TASK DETAILS
Your job is to copy every record exactly.

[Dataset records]
↓↓↓

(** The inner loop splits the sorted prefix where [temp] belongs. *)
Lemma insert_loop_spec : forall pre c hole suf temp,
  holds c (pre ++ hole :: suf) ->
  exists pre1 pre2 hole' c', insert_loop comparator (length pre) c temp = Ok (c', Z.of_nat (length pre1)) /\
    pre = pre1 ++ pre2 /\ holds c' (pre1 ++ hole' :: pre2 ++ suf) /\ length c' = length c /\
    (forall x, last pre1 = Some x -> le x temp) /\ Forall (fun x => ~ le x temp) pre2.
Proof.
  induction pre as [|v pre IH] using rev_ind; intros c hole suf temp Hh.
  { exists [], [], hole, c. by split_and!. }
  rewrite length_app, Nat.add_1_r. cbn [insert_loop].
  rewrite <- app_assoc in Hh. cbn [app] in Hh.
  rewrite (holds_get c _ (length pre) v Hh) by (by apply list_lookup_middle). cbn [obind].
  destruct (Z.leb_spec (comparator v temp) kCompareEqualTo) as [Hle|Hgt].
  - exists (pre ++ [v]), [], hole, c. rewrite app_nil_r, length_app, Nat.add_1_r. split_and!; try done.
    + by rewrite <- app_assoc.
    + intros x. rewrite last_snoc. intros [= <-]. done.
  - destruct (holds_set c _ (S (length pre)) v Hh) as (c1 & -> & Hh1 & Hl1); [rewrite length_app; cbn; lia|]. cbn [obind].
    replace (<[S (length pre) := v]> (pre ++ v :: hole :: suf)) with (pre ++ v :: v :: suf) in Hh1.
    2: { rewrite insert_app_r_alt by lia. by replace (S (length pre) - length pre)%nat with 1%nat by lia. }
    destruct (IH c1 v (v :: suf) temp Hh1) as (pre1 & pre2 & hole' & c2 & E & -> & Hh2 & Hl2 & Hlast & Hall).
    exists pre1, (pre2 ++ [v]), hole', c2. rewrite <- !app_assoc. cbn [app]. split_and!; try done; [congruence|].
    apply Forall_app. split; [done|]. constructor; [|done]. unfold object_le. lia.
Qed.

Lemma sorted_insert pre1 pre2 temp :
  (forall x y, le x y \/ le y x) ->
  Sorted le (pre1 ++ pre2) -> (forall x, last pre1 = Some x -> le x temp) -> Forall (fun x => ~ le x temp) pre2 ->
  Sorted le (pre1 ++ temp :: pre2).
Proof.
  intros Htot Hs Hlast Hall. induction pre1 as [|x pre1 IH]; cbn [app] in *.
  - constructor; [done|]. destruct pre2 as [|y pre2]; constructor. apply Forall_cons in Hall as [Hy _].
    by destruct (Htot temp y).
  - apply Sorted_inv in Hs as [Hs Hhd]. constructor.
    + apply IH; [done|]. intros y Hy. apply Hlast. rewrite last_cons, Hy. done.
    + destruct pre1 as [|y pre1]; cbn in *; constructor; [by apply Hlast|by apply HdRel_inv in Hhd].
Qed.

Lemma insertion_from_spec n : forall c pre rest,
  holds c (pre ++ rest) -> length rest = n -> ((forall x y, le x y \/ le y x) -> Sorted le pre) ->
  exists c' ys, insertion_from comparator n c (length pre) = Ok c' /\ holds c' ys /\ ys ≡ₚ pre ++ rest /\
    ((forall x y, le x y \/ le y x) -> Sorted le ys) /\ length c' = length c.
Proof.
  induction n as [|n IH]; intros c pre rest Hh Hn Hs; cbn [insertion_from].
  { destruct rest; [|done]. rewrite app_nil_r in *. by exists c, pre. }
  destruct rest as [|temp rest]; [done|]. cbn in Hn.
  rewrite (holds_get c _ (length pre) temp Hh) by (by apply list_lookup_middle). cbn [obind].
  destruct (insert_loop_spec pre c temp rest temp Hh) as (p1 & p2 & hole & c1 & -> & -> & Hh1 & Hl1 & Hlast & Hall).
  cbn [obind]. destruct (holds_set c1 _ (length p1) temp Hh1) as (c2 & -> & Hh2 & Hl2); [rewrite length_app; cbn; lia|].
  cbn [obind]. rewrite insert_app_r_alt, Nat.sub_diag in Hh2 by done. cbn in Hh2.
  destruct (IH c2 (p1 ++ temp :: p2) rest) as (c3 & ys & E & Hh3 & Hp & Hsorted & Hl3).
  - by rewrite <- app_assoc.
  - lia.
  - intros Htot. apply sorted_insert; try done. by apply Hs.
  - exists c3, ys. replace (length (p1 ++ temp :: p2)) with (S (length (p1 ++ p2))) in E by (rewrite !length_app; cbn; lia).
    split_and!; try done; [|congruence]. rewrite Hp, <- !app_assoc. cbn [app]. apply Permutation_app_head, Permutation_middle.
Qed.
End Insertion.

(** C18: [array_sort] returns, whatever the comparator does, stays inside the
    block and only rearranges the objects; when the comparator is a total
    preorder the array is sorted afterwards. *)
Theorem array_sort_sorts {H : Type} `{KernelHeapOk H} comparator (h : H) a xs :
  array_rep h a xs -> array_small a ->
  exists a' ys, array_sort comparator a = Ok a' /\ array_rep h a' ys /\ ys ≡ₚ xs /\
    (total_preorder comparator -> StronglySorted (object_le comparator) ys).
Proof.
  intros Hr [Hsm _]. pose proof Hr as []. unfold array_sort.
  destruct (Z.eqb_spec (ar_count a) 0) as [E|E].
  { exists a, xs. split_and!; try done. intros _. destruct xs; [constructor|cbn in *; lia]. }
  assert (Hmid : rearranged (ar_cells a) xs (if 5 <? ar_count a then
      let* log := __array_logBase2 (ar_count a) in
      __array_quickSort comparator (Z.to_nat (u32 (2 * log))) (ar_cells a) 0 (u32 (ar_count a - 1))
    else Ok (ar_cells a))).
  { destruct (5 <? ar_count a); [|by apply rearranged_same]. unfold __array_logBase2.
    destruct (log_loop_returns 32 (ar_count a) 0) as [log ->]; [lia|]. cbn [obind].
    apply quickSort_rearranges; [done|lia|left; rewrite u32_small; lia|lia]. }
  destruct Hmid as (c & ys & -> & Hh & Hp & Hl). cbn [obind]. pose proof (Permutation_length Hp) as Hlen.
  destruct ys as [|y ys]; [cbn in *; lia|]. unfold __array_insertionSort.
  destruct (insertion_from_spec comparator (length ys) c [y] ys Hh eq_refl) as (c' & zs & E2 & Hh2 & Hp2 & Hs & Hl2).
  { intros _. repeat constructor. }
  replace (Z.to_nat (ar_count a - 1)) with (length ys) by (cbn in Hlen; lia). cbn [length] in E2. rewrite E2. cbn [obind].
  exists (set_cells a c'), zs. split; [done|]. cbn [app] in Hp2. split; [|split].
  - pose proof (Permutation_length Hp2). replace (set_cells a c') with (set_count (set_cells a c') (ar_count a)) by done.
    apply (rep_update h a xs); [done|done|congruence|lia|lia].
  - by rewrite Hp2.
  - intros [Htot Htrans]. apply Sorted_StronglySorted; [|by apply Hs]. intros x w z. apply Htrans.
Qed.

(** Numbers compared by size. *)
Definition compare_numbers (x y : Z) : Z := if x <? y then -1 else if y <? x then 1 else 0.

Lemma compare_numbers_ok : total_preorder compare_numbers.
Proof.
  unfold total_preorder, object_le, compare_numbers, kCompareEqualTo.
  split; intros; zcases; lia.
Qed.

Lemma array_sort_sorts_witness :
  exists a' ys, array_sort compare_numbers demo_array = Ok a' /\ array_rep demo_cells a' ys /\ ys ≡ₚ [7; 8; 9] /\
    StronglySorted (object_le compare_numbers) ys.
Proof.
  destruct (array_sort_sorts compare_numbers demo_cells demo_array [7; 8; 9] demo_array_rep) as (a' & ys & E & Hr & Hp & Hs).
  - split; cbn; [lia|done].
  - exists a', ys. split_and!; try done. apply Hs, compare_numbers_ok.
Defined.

↑↑↑

YOUR SOLUTION
(** The inner loop splits the sorted prefix where [temp] belongs. *)
Lemma insert_loop_spec : forall pre c hole suf temp,
  holds c (pre ++ hole :: suf) ->
  exists pre1 pre2 hole' c', insert_loop comparator (length pre) c temp = Ok (c', Z.of_nat (length pre1)) /\
    pre = pre1 ++ pre2 /\ holds c' (pre1 ++ hole' :: pre2 ++ suf) /\ length c' = length c /\
    (forall x, last pre1 = Some x -> le x temp) /\ Forall (fun x => ~ le x temp) pre2.
Proof.
  induction pre as [|v pre IH] using rev_ind; intros c hole suf temp Hh.
  { exists [], [], hole, c. by split_and!. }
  rewrite length_app, Nat.add_1_r. cbn [insert_loop].
  rewrite <- app_assoc in Hh. cbn [app] in Hh.
  rewrite (holds_get c _ (length pre) v Hh) by (by apply list_lookup_middle). cbn [obind].
  destruct (Z.leb_spec (comparator v temp) kCompareEqualTo) as [Hle|Hgt].
  - exists (pre ++ [v]), [], hole, c. rewrite app_nil_r, length_app, Nat.add_1_r. split_and!; try done.
    + by rewrite <- app_assoc.
    + intros x. rewrite last_snoc. intros [= <-]. done.
  - destruct (holds_set c _ (S (length pre)) v Hh) as (c1 & -> & Hh1 & Hl1); [rewrite length_app; cbn; lia|]. cbn [obind].
    replace (<[S (length pre) := v]> (pre ++ v :: hole :: suf)) with (pre ++ v :: v :: suf) in Hh1.
    2: { rewrite insert_app_r_alt by lia. by replace (S (length pre) - length pre)%nat with 1%nat by lia. }
    destruct (IH c1 v (v :: suf) temp Hh1) as (pre1 & pre2 & hole' & c2 & E & -> & Hh2 & Hl2 & Hlast & Hall).
    exists pre1, (pre2 ++ [v]), hole', c2. rewrite <- !app_assoc. cbn [app]. split_and!; try done; [congruence|].
    apply Forall_app. split; [done|]. constructor; [|done]. unfold object_le. lia.
Qed.

Lemma sorted_insert pre1 pre2 temp :
  (forall x y, le x y \/ le y x) ->
  Sorted le (pre1 ++ pre2) -> (forall x, last pre1 = Some x -> le x temp) -> Forall (fun x => ~ le x temp) pre2 ->
  Sorted le (pre1 ++ temp :: pre2).
Proof.
  intros Htot Hs Hlast Hall. induction pre1 as [|x pre1 IH]; cbn [app] in *.
  - constructor; [done|]. destruct pre2 as [|y pre2]; constructor. apply Forall_cons in Hall as [Hy _].
    by destruct (Htot temp y).
  - apply Sorted_inv in Hs as [Hs Hhd]. constructor.
    + apply IH; [done|]. intros y Hy. apply Hlast. rewrite last_cons, Hy. done.
    + destruct pre1 as [|y pre1]; cbn in *; constructor; [by apply Hlast|by apply HdRel_inv in Hhd].
Qed.

Lemma insertion_from_spec n : forall c pre rest,
  holds c (pre ++ rest) -> length rest = n -> ((forall x y, le x y \/ le y x) -> Sorted le pre) ->
  exists c' ys, insertion_from comparator n c (length pre) = Ok c' /\ holds c' ys /\ ys ≡ₚ pre ++ rest /\
    ((forall x y, le x y \/ le y x) -> Sorted le ys) /\ length c' = length c.
Proof.
  induction n as [|n IH]; intros c pre rest Hh Hn Hs; cbn [insertion_from].
  { destruct rest; [|done]. rewrite app_nil_r in *. by exists c, pre. }
  destruct rest as [|temp rest]; [done|]. cbn in Hn.
  rewrite (holds_get c _ (length pre) temp Hh) by (by apply list_lookup_middle). cbn [obind].
  destruct (insert_loop_spec pre c temp rest temp Hh) as (p1 & p2 & hole & c1 & -> & -> & Hh1 & Hl1 & Hlast & Hall).
  cbn [obind]. destruct (holds_set c1 _ (length p1) temp Hh1) as (c2 & -> & Hh2 & Hl2); [rewrite length_app; cbn; lia|].
  cbn [obind]. rewrite insert_app_r_alt, Nat.sub_diag in Hh2 by done. cbn in Hh2.
  destruct (IH c2 (p1 ++ temp :: p2) rest) as (c3 & ys & E & Hh3 & Hp & Hsorted & Hl3).
  - by rewrite <- app_assoc.
  - lia.
  - intros Htot. apply sorted_insert; try done. by apply Hs.
  - exists c3, ys. replace (length (p1 ++ temp :: p2)) with (S (length (p1 ++ p2))) in E by (rewrite !length_app; cbn; lia).
    split_and!; try done; [|congruence]. rewrite Hp, <- !app_assoc. cbn [app]. apply Permutation_app_head, Permutation_middle.
Qed.
End Insertion.

(** C18: [array_sort] returns, whatever the comparator does, stays inside the
    block and only rearranges the objects; when the comparator is a total
    preorder the array is sorted afterwards. *)
Theorem array_sort_sorts {H : Type} `{KernelHeapOk H} comparator (h : H) a xs :
  array_rep h a xs -> array_small a ->
  exists a' ys, array_sort comparator a = Ok a' /\ array_rep h a' ys /\ ys ≡ₚ xs /\
    (total_preorder comparator -> StronglySorted (object_le comparator) ys).
Proof.
  intros Hr [Hsm _]. pose proof Hr as []. unfold array_sort.
  destruct (Z.eqb_spec (ar_count a) 0) as [E|E].
  { exists a, xs. split_and!; try done. intros _. destruct xs; [constructor|cbn in *; lia]. }
  assert (Hmid : rearranged (ar_cells a) xs (if 5 <? ar_count a then
      let* log := __array_logBase2 (ar_count a) in
      __array_quickSort comparator (Z.to_nat (u32 (2 * log))) (ar_cells a) 0 (u32 (ar_count a - 1))
    else Ok (ar_cells a))).
  { destruct (5 <? ar_count a); [|by apply rearranged_same]. unfold __array_logBase2.
    destruct (log_loop_returns 32 (ar_count a) 0) as [log ->]; [lia|]. cbn [obind].
    apply quickSort_rearranges; [done|lia|left; rewrite u32_small; lia|lia]. }
  destruct Hmid as (c & ys & -> & Hh & Hp & Hl). cbn [obind]. pose proof (Permutation_length Hp) as Hlen.
  destruct ys as [|y ys]; [cbn in *; lia|]. unfold __array_insertionSort.
  destruct (insertion_from_spec comparator (length ys) c [y] ys Hh eq_refl) as (c' & zs & E2 & Hh2 & Hp2 & Hs & Hl2).
  { intros _. repeat constructor. }
  replace (Z.to_nat (ar_count a - 1)) with (length ys) by (cbn in Hlen; lia). cbn [length] in E2. rewrite E2. cbn [obind].
  exists (set_cells a c'), zs. split; [done|]. cbn [app] in Hp2. split; [|split].
  - pose proof (Permutation_length Hp2). replace (set_cells a c') with (set_count (set_cells a c') (ar_count a)) by done.
    apply (rep_update h a xs); [done|done|congruence|lia|lia].
  - by rewrite Hp2.
  - intros [Htot Htrans]. apply Sorted_StronglySorted; [|by apply Hs]. intros x w z. apply Htrans.
Qed.

(** Numbers compared by size. *)
Definition compare_numbers (x y : Z) : Z := if x <? y then -1 else if y <? x then 1 else 0.

Lemma compare_numbers_ok : total_preorder compare_numbers.
Proof.
  unfold total_preorder, object_le, compare_numbers, kCompareEqualTo.
  split; intros; zcases; lia.
Qed.

Lemma array_sort_sorts_witness :
  exists a' ys, array_sort compare_numbers demo_array = Ok a' /\ array_rep demo_cells a' ys /\ ys ≡ₚ [7; 8; 9] /\
    StronglySorted (object_le compare_numbers) ys.
Proof.
  destruct (array_sort_sorts compare_numbers demo_cells demo_array [7; 8; 9] demo_array_rep) as (a' & ys & E & Hr & Hp & Hs).
  - split; cbn; [lia|done].
  - exists a', ys. split_and!; try done. apply Hs, compare_numbers_ok.
Defined.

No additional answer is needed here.